-------- Data records --------

(* ===== verification/Semaphore.v ===== *)
(** * The semaphore in front of a provider

    [semaphore.ts]: the bulkhead of the PSP adapters. It lives in one process, whose
    callers interleave wherever [run] awaits: at the permit and at the operation.
    [semaphore_exact] says that it serves its callers in the order of arrival, as many
    at once as it has permits. *)

From S2P Require Import Prelude.

(** ** The semaphore *)

Module Semaphore.

(** The queue holds the [resolve] functions of the waiting callers, here the callers
    themselves. The number of permits is a whole number. *)
Record t := mkSemaphore { available : Z; queue : list nat }.

Definition constructor (maxConcurrent : Z) : t := mkSemaphore maxConcurrent [].

(** The answer says whether the promise is resolved at once. *)
Definition acquire (caller : nat) (s : t) : t * bool :=
  if 0 <? available s then (mkSemaphore (available s - 1) (queue s), true)
  else (mkSemaphore (available s) (queue s ++ [caller]), false).

(** The answer is the caller whose promise is resolved, if any. *)
Definition release (s : t) : t * option nat :=
  match queue s with
  | next :: rest => (mkSemaphore (available s) rest, Some next)
  | [] => (mkSemaphore (available s + 1) [], None)
  end.
End Semaphore.

(** ** The callers of [run] *)

(** Where a call of [run] stands: at [await this.acquire()], behind it, at
    [await fn()], or at its end, with the value or the error of the operation. *)
Inductive stage := Waiting | Permitted | Inside | Settled (fulfilled : bool).

Record process := mkProcess { semaphore : Semaphore.t; calls : list stage }.

Inductive turn :=
  | CALL                                  (* a new caller, numbered by arrival *)
  | START (caller : nat)                  (* a caller goes on after its permit *)
  | SETTLE (caller : nat) (fulfilled : bool). (* an operation ends *)

Definition run_turn (e : turn) (p : process) : option process :=
  match e with
  | CALL =>
      let '(s, resolved) := Semaphore.acquire (length (calls p)) (semaphore p) in
      Some (mkProcess s (calls p ++ [if resolved : bool then Permitted else Waiting]))
  | START i =>
      match calls p !! i with
      | Some Permitted => Some (mkProcess (semaphore p) (<[i := Inside]> (calls p)))
      | _ => None
      end
  | SETTLE i fulfilled =>
      match calls p !! i with
      | Some Inside =>
          let '(s, next) := Semaphore.release (semaphore p) in
          let settled := <[i := Settled fulfilled]> (calls p) in
          Some (mkProcess s match next with Some j => <[j := Permitted]> settled | None => settled end)
      | _ => None
      end
  end.

Definition turns (p p' : process) : Prop := ∃ e, run_turn e p = Some p'.

Definition fresh_process (maxConcurrent : Z) : process := mkProcess (Semaphore.constructor maxConcurrent) [].

(** ** What it promises *)

Definition unsettled (c : stage) : bool := match c with Settled _ => false | _ => true end.
Definition holds_permit (c : stage) : bool := match c with Permitted | Inside => true | _ => false end.

(** The callers at certain stages, in the order of arrival. *)
Definition callers (P : stage → bool) (l : list stage) : list nat :=
  List.filter (λ i, from_option P false (l !! i)) (seq 0 (length l)).
Arguments callers : simpl never.

(** The callers that have not ended: the first of them have permits, the others wait. *)
Record served (maxConcurrent : Z) (p : process) (holders waiting : list nat) : Prop := mkServed {
  sv_active : callers unsettled (calls p) = holders ++ waiting;
  sv_holders : Forall (λ i, from_option holds_permit false (calls p !! i) = true) holders;
  sv_waiting : Forall (λ i, calls p !! i = Some Waiting) waiting;
  sv_queue : Semaphore.queue (semaphore p) = waiting;
  sv_available : Semaphore.available (semaphore p) = maxConcurrent - Z.of_nat (length holders);
  sv_bounded : Z.of_nat (length holders) ≤ Z.max 0 maxConcurrent;
  sv_busy : waiting ≠ [] → Semaphore.available (semaphore p) ≤ 0 }.

Lemma callers_NoDup P l : NoDup (callers P l).
Proof. apply NoDup_ListNoDup, List.NoDup_filter, NoDup_ListNoDup, NoDup_seq. Qed.

Lemma callers_elem P l i : i ∈ callers P l ↔ from_option P false (l !! i) = true.
Proof.
  unfold callers. rewrite list_elem_of_In, List.filter_In, List.in_seq. split; [by intros [_ ?]|]. intros Hi. split; [|done].
  destruct (l !! i) eqn:E; [|discriminate Hi]. apply lookup_lt_Some in E. lia.
Qed.

Lemma callers_app P l c : callers P (l ++ [c]) = callers P l ++ (if P c then [length l] else []).
Proof.
  unfold callers. rewrite length_app, Nat.add_1_r, seq_S, List.filter_app. f_equal.
  - apply List.filter_ext_in. intros i Hi%List.in_seq. by rewrite lookup_app_l by lia.
  - cbn. by rewrite list_lookup_middle by done.
Qed.

(** A change of stage that does not matter. *)
Lemma callers_insert P l i c c' : l !! i = Some c → P c' = P c → callers P (<[i := c']> l) = callers P l.
Proof.
  intros Hi Hc. unfold callers. rewrite length_insert. apply List.filter_ext. intros k. destruct (decide (i = k)) as [<-|Hne].
  - rewrite list_lookup_insert_eq, Hi by by eapply lookup_lt_Some. done.
  - by rewrite list_lookup_insert_ne.
Qed.

(** A caller that leaves. *)
Lemma callers_leave P l i c l1 l2 :
  callers P l = l1 ++ i :: l2 → P c = false → callers P (<[i := c]> l) = l1 ++ l2.
Proof.
  intros Hl Hc. pose proof (callers_NoDup P l) as Hnd. rewrite Hl in Hnd.
  assert (callers P (<[i := c]> l) = List.filter (λ k, negb (k =? i)%nat) (callers P l)) as ->.
  { unfold callers. rewrite length_insert. assert (∀ f g (ks : list nat), List.filter f (List.filter g ks) = List.filter (λ k, g k && f k) ks) as ->.
    { intros f g ks. induction ks as [|k ks IH]; [done|]. cbn. destruct (g k); cbn; [destruct (f k)|]; by rewrite IH. }
    apply List.filter_ext_in. intros k Hk%List.in_seq. destruct (Nat.eqb_spec k i) as [->|Hne].
    - rewrite list_lookup_insert_eq by lia. cbn. by rewrite Hc, andb_false_r.
    - by rewrite list_lookup_insert_ne, andb_true_r. }
  rewrite Hl, List.filter_app. cbn. rewrite Nat.eqb_refl. cbn.
  assert (∀ ks, i ∉ ks → List.filter (λ k, negb (k =? i)%nat) ks = ks) as Hid.
  { induction ks as [|k ks IH]; [done|]. intros [Hk Hks]%not_elem_of_cons. cbn. destruct (Nat.eqb_spec k i); [done|]. cbn. by rewrite IH. }
  apply NoDup_app in Hnd as (_ & Hd & [H2 _]%NoDup_cons). rewrite !Hid; [done|done|]. intros H1. apply (Hd i H1). left.
Qed.

Lemma served_fresh maxConcurrent : served maxConcurrent (fresh_process maxConcurrent) [] [].
Proof. split; cbn; try done; lia. Qed.

Lemma served_call maxConcurrent p H Q p' : served maxConcurrent p H Q → run_turn CALL p = Some p' → ∃ H' Q', served maxConcurrent p' H' Q'.
Proof.
  destruct p as [[a q] cs]. intros [Ha HH HQ Hq Hav Hb Hbusy] Hrun. cbn in *. subst q. unfold Semaphore.acquire in Hrun. cbn in Hrun.
  assert (∀ k c', k ∈ H ++ Q → (cs ++ [c']) !! k = cs !! k) as Hold.
  { intros k c' Hk. rewrite <- Ha, callers_elem in Hk. apply lookup_app_l. destruct (cs !! k) eqn:E; [|discriminate Hk]. by apply lookup_lt_Some in E. }
  assert (∀ c', Forall (λ i, from_option holds_permit false ((cs ++ [c']) !! i) = true) H) as HH'.
  { intros c'. apply Forall_forall. intros k Hk. rewrite Hold by set_solver. by eapply Forall_forall in HH. }
  assert (∀ c', Forall (λ i, (cs ++ [c']) !! i = Some Waiting) Q) as HQ'.
  { intros c'. apply Forall_forall. intros k Hk. rewrite Hold by set_solver. by eapply Forall_forall in HQ. }
  destruct (Z.ltb_spec 0 a) as [Hpos|Hneg]; injection Hrun as <-.
  - assert (Q = []) as -> by (destruct Q; [done|]; specialize (Hbusy ltac:(done)); lia).
    exists (H ++ [length cs]), []. split; cbn; [|apply Forall_app; split; [apply HH'|]|constructor|done|rewrite length_app; cbn; lia..|done].
    + by rewrite callers_app, Ha, !app_nil_r.
    + constructor; [|done]. by rewrite list_lookup_middle by done.
  - exists H, (Q ++ [length cs]). split; cbn; [|apply HH'|apply Forall_app; split; [apply HQ'|]|done|done|done|done].
    + by rewrite callers_app, Ha, app_assoc.
    + constructor; [|done]. by rewrite list_lookup_middle by done.
Qed.

Lemma served_start maxConcurrent p H Q i p' : served maxConcurrent p H Q → run_turn (START i) p = Some p' → served maxConcurrent p' H Q.
Proof.
  destruct p as [s cs]. intros [Ha HH HQ Hq Hav Hb Hbusy] Hrun. cbn in *. destruct (cs !! i) as [[]|] eqn:Ei; try discriminate Hrun. injection Hrun as <-.
  assert (i < length cs)%nat as Hlt by by eapply lookup_lt_Some. split; cbn; [by rewrite (callers_insert _ _ _ _ _ Ei)| | |done..].
  - eapply Forall_impl; [exact HH|]. cbn. intros k Hk. destruct (decide (i = k)) as [<-|]; [by rewrite list_lookup_insert_eq|by rewrite list_lookup_insert_ne].
  - eapply Forall_impl; [exact HQ|]. cbn. intros k Hk. rewrite list_lookup_insert_ne; [done|congruence].
Qed.

Lemma served_settle maxConcurrent p H Q i b p' : served maxConcurrent p H Q → run_turn (SETTLE i b) p = Some p' → ∃ H' Q', served maxConcurrent p' H' Q'.
Proof.
  destruct p as [[a q] cs]. intros [Ha HH HQ Hq Hav Hb Hbusy] Hrun. cbn in *. subst q. destruct (cs !! i) as [[]|] eqn:Ei; try discriminate Hrun.
  assert (i < length cs)%nat as Hlt by by eapply lookup_lt_Some. pose proof (callers_NoDup unsettled cs) as Hnd.
  assert (i ∈ H) as Hi. { assert (i ∈ H ++ Q) as [|HiQ]%elem_of_app by (rewrite <- Ha, callers_elem, Ei; done); [done|]. eapply Forall_forall in HQ; [|exact HiQ]. congruence. }
  apply list_elem_of_split in Hi as (H1 & H2 & ->). rewrite <- app_assoc in Ha. cbn in Ha. pose proof (callers_leave _ _ _ (Settled b) _ _ Ha ltac:(done)) as Hleave.
  rewrite Ha in Hnd. apply NoDup_app in Hnd as (_ & Hd1 & [Hd2 Hnd2]%NoDup_cons). apply NoDup_app in Hnd2 as (_ & Hd3 & Hnd3).
  rewrite Forall_app, Forall_cons in HH. destruct HH as (HH1 & _ & HH2). rewrite length_app in Hav, Hb. cbn in Hav, Hb.
  set (cs' := <[i := Settled b]> cs) in *.
  assert (∀ k, k ≠ i → cs' !! k = cs !! k) as Hsame by by intros k Hk; apply list_lookup_insert_ne.
  assert (Forall (λ k, from_option holds_permit false (cs' !! k) = true) (H1 ++ H2)) as HH'.
  { apply Forall_app; split; apply Forall_forall; intros k Hk; rewrite Hsame; [by eapply Forall_forall in HH1| |by eapply Forall_forall in HH2|set_solver].
    intros ->. apply (Hd1 i Hk). left. }
  assert (Forall (λ k, cs' !! k = Some Waiting) Q) as HQ'. { apply Forall_forall. intros k Hk. rewrite Hsame; [by eapply Forall_forall in HQ|set_solver]. }
  unfold Semaphore.release in Hrun. cbn in Hrun. destruct Q as [|j Q]; injection Hrun as <-.
  - exists (H1 ++ H2), []. split; cbn; [by rewrite Hleave, app_assoc|done..|rewrite length_app; lia|rewrite length_app; lia|done].
  - apply Forall_cons in HQ' as [Hj HQ']. assert (j < length cs')%nat as Hjlt by by eapply lookup_lt_Some. apply NoDup_cons in Hnd3 as [Hj3 _].
    exists (H1 ++ H2 ++ [j]), Q. split; cbn; [|rewrite app_assoc; apply Forall_app; split| |done| | |].
    + rewrite (callers_insert _ _ _ _ _ Hj) by done. by rewrite Hleave, <- !app_assoc.
    + eapply Forall_impl; [exact HH'|]. cbn. intros k Hk. destruct (decide (j = k)) as [<-|]; [by rewrite list_lookup_insert_eq|by rewrite list_lookup_insert_ne].
    + constructor; [|done]. by rewrite list_lookup_insert_eq.
    + apply Forall_forall. intros k Hk. rewrite list_lookup_insert_ne; [by eapply Forall_forall in HQ'|]. by intros ->.
    + rewrite !length_app. cbn. lia.
    + rewrite !length_app. cbn. lia.
    + intros _. by apply Hbusy.
Qed.

Lemma served_reachable maxConcurrent p : rtc turns (fresh_process maxConcurrent) p → ∃ H Q, served maxConcurrent p H Q.
Proof.
  intros Hrun. assert (∃ H Q, served maxConcurrent (fresh_process maxConcurrent) H Q) as Hinv by by exists [], []; apply served_fresh.
  induction Hrun as [p|p p1 p' [e He] _ IH]; [done|]. apply IH. destruct Hinv as (H & Q & Hs).
  destruct e; [by eapply served_call|by exists H, Q; eapply served_start|by eapply served_settle].
Qed.

(** The callers with permits are the ones at the stages behind the permit. *)
Lemma served_holders maxConcurrent p H Q : served maxConcurrent p H Q → callers holds_permit (calls p) = H.
Proof.
  intros [Ha HH HQ _ _ _ _].
  assert (callers holds_permit (calls p) = List.filter (λ i, from_option holds_permit false (calls p !! i)) (callers unsettled (calls p))) as ->.
  { unfold callers. induction (seq 0 (length (calls p))) as [|k ks IH]; [done|]. cbn. destruct (calls p !! k) as [[]|] eqn:E; cbn; rewrite ?E; cbn; by rewrite IH. }
  rewrite Ha, List.filter_app. clear Ha. assert (List.filter (λ i, from_option holds_permit false (calls p !! i)) Q = []) as ->.
  { induction HQ as [|k Q Hk HQ IH]; [done|]. cbn. by rewrite Hk. }
  rewrite app_nil_r. induction HH as [|k H Hk HH IH]; [done|]. cbn. by rewrite Hk, IH.
Qed.

(** The bulkhead serves its callers in the order of arrival: whatever the order in
    which calls arrive, go on and end, and whether their operations succeed or throw, the
    callers that hold a permit are exactly the first [maxConcurrent] of those that have
    not ended, the queue holds exactly the others, and the permits that are left are the
    ones nobody holds. So at most [maxConcurrent] operations are in progress, nobody
    overtakes, no caller waits while a permit is free, and no permit is ever lost. *)
Theorem semaphore_exact maxConcurrent p :
  rtc turns (fresh_process maxConcurrent) p →
  let active := callers unsettled (calls p) in
  callers holds_permit (calls p) = take (Z.to_nat maxConcurrent) active
  ∧ Semaphore.queue (semaphore p) = drop (Z.to_nat maxConcurrent) active
  ∧ Semaphore.available (semaphore p) = maxConcurrent - Z.of_nat (length (callers holds_permit (calls p))).
Proof.
  intros (H & Q & Hs)%served_reachable. cbv zeta. rewrite (served_holders _ _ _ _ Hs). destruct Hs as [-> _ _ -> Hav Hb Hbusy].
  split_and!; [| |done].
  - destruct Q as [|j Q]; [rewrite app_nil_r, take_ge by lia; done|]. specialize (Hbusy ltac:(done)). by rewrite take_app_length' by lia.
  - destruct Q as [|j Q]; [rewrite app_nil_r, drop_ge by lia; done|]. specialize (Hbusy ltac:(done)). by rewrite drop_app_length' by lia.
Qed.

(** Two permits and four callers: the first fails and the third goes in. *)
Definition busy_turns : list turn := [CALL; CALL; CALL; START 0; CALL; START 1; SETTLE 0 false; START 2].

Definition busy_process : process :=
  mkProcess (Semaphore.mkSemaphore 0 [3%nat]) [Settled false; Inside; Inside; Waiting].

Lemma turns_by (es : list turn) p p' : foldl (λ o e, o ≫= run_turn e) (Some p) es = Some p' → rtc turns p p'.
Proof.
  revert p. induction es as [|e es IH]; intros p Hp; cbn in Hp; [injection Hp as ->; apply rtc_refl|].
  destruct (run_turn e p) as [p1|] eqn:E; [eapply rtc_l; [by exists e|by apply IH]|].
  exfalso. clear -Hp. by induction es.
Qed.

Lemma semaphore_exact_witness :
  rtc turns (fresh_process 2) busy_process
  ∧ callers holds_permit (calls busy_process) = take (Z.to_nat 2) (callers unsettled (calls busy_process))
  ∧ Semaphore.queue (semaphore busy_process) = drop (Z.to_nat 2) (callers unsettled (calls busy_process)).
Proof.
  assert (rtc turns (fresh_process 2) busy_process) as Hrun by (apply (turns_by busy_turns); reflexivity).
  destruct (semaphore_exact 2 busy_process Hrun) as (H1 & H2 & _). exact (conj Hrun (conj H1 H2)).
Defined.

(** A number of permits that is not positive, which the adapters take from the
    environment unchecked, lets nobody in. *)
Lemma no_permit_blocks maxConcurrent p :
  maxConcurrent ≤ 0 → rtc turns (fresh_process maxConcurrent) p → callers holds_permit (calls p) = [].
Proof.
  intros Hm (H & Q & Hs)%served_reachable. rewrite (served_holders _ _ _ _ Hs). destruct Hs as [_ _ _ _ _ Hb _].
  destruct H; [done|]. cbn in Hb. lia.
Qed.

--------

What is required: Set apart and copy each line of the records that holds the word "whether".

Response to this exercise:
(** The answer says whether the promise is resolved at once. *)
    which calls arrive, go on and end, and whether their operations succeed or throw, the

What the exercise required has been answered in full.